Give the data again exactly, stopping after the "(** [binary.charCodeAt(i)]: the" line.

┄┄┄┄┄┄

Definition byte_of_Z (z : Z) : byte :=
  match Byte.of_N (Z.to_N z) with
  | Some b => b
  | None => x00
  end.

(** A JavaScript number as far as this code meets them: an integer, or
    [NaN] ([None]). *)
Definition number := option Z.

(** [binary.charCodeAt(i)]: the code unit at [i], [NaN] out of range. *)
Definition charCodeAt (binary : jsstring) (i : nat) : number := binary !! i.

(** Storing a number into a [Uint8Array] slot applies [ToUint8]: the
    integer modulo 256, and 0 for [NaN]. *)
Definition ToUint8 (n : number) : byte :=
  match n with
  | Some z => byte_of_Z (z mod 256)
  | None => x00
  end.

(** [String.fromCharCode(v)] where [v] is a typed-array read: [ToUint16]
    of the byte, or of [undefined] (which is [NaN], hence 0). *)
Definition fromCharCode (v : option byte) : jsstring :=
  match v with
  | Some b => [byte_to_Z b mod 65536]
  | None => [0]
  end.

(** ** ByteCodec: [binaryStringToArrayBuffer] and [arrayBufferToBinaryString] *)

(** The loop [i = -1; while (++i < length) arr[i] = binary.charCodeAt(i)].
    [todo] is the number of iterations left, [length - i]; [i] is the value
    of the counter in the body. *)
Fixpoint binaryStringToArrayBuffer_loop
    (todo : nat) (i : nat) (binary : jsstring) (arr : list byte) : list byte :=
  match todo with
  | O => arr
  | S todo' =>
      binaryStringToArrayBuffer_loop todo' (S i) binary
        (<[i := ToUint8 (charCodeAt binary i)]> arr)
  end.

Definition binaryStringToArrayBuffer (binary : jsstring) : ArrayBuffer :=
  let length := length binary in
  let buf := replicate length x00 in       (* new ArrayBuffer(length) *)
  binaryStringToArrayBuffer_loop length 0 binary buf.

(** The loop [i = -1; while (++i < length) binary += String.fromCharCode(bytes[i])]. *)
Fixpoint arrayBufferToBinaryString_loop
    (todo : nat) (i : nat) (bytes : list byte) (binary : jsstring) : jsstring :=
  match todo with
  | O => binary
  | S todo' =>
      arrayBufferToBinaryString_loop todo' (S i) bytes
        (binary ++ fromCharCode (bytes !! i))
  end.

Definition arrayBufferToBinaryString (buffer : ArrayBuffer) : jsstring :=
  let binary := [] in
  let bytes := buffer in                   (* new Uint8Array(buffer) *)
  let length := length bytes in
  arrayBufferToBinaryString_loop length 0 bytes binary.

(** ** Errors and results *)

(** An error object: what [e.name] and [e.message] read. *)
Record js_error := { name : string; message : string }.

Definition TypeError (msg : string) : js_error :=
  {| name := "TypeError"; message := msg |}.
Definition ReferenceError (msg : string) : js_error :=
  {| name := "ReferenceError"; message := msg |}.
(** The [DOMException] that [atob] and [btoa] throw. *)
Definition InvalidCharacterError (msg : string) : js_error :=
  {| name := "InvalidCharacterError"; message := msg |}.

(** The result of a synchronous call: a value, or a thrown error. *)
Inductive outcome (A : Type) : Type :=
  | Return (a : A)
  | Throw (e : js_error).
Arguments Return {A} a.
Arguments Throw {A} e.

(** ** The host's base64 codec: [btoa] and [atob]

    The library delegates to the host here.  The host functions follow
    the HTML standard: [btoa] is RFC 4648 base64 over a binary string,
    [atob] is the standard's forgiving base64 decoding. *)

(** A 6-bit value. *)
Definition sextet (n : Z) : Prop := 0 <= n < 64.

┄┄┄┄┄┄

→ **Task solution**:
Definition byte_of_Z (z : Z) : byte :=
  match Byte.of_N (Z.to_N z) with
  | Some b => b
  | None => x00
  end.

(** A JavaScript number as far as this code meets them: an integer, or
    [NaN] ([None]). *)
Definition number := option Z.

(** [binary.charCodeAt(i)]: the code unit at [i], [NaN] out of range. *)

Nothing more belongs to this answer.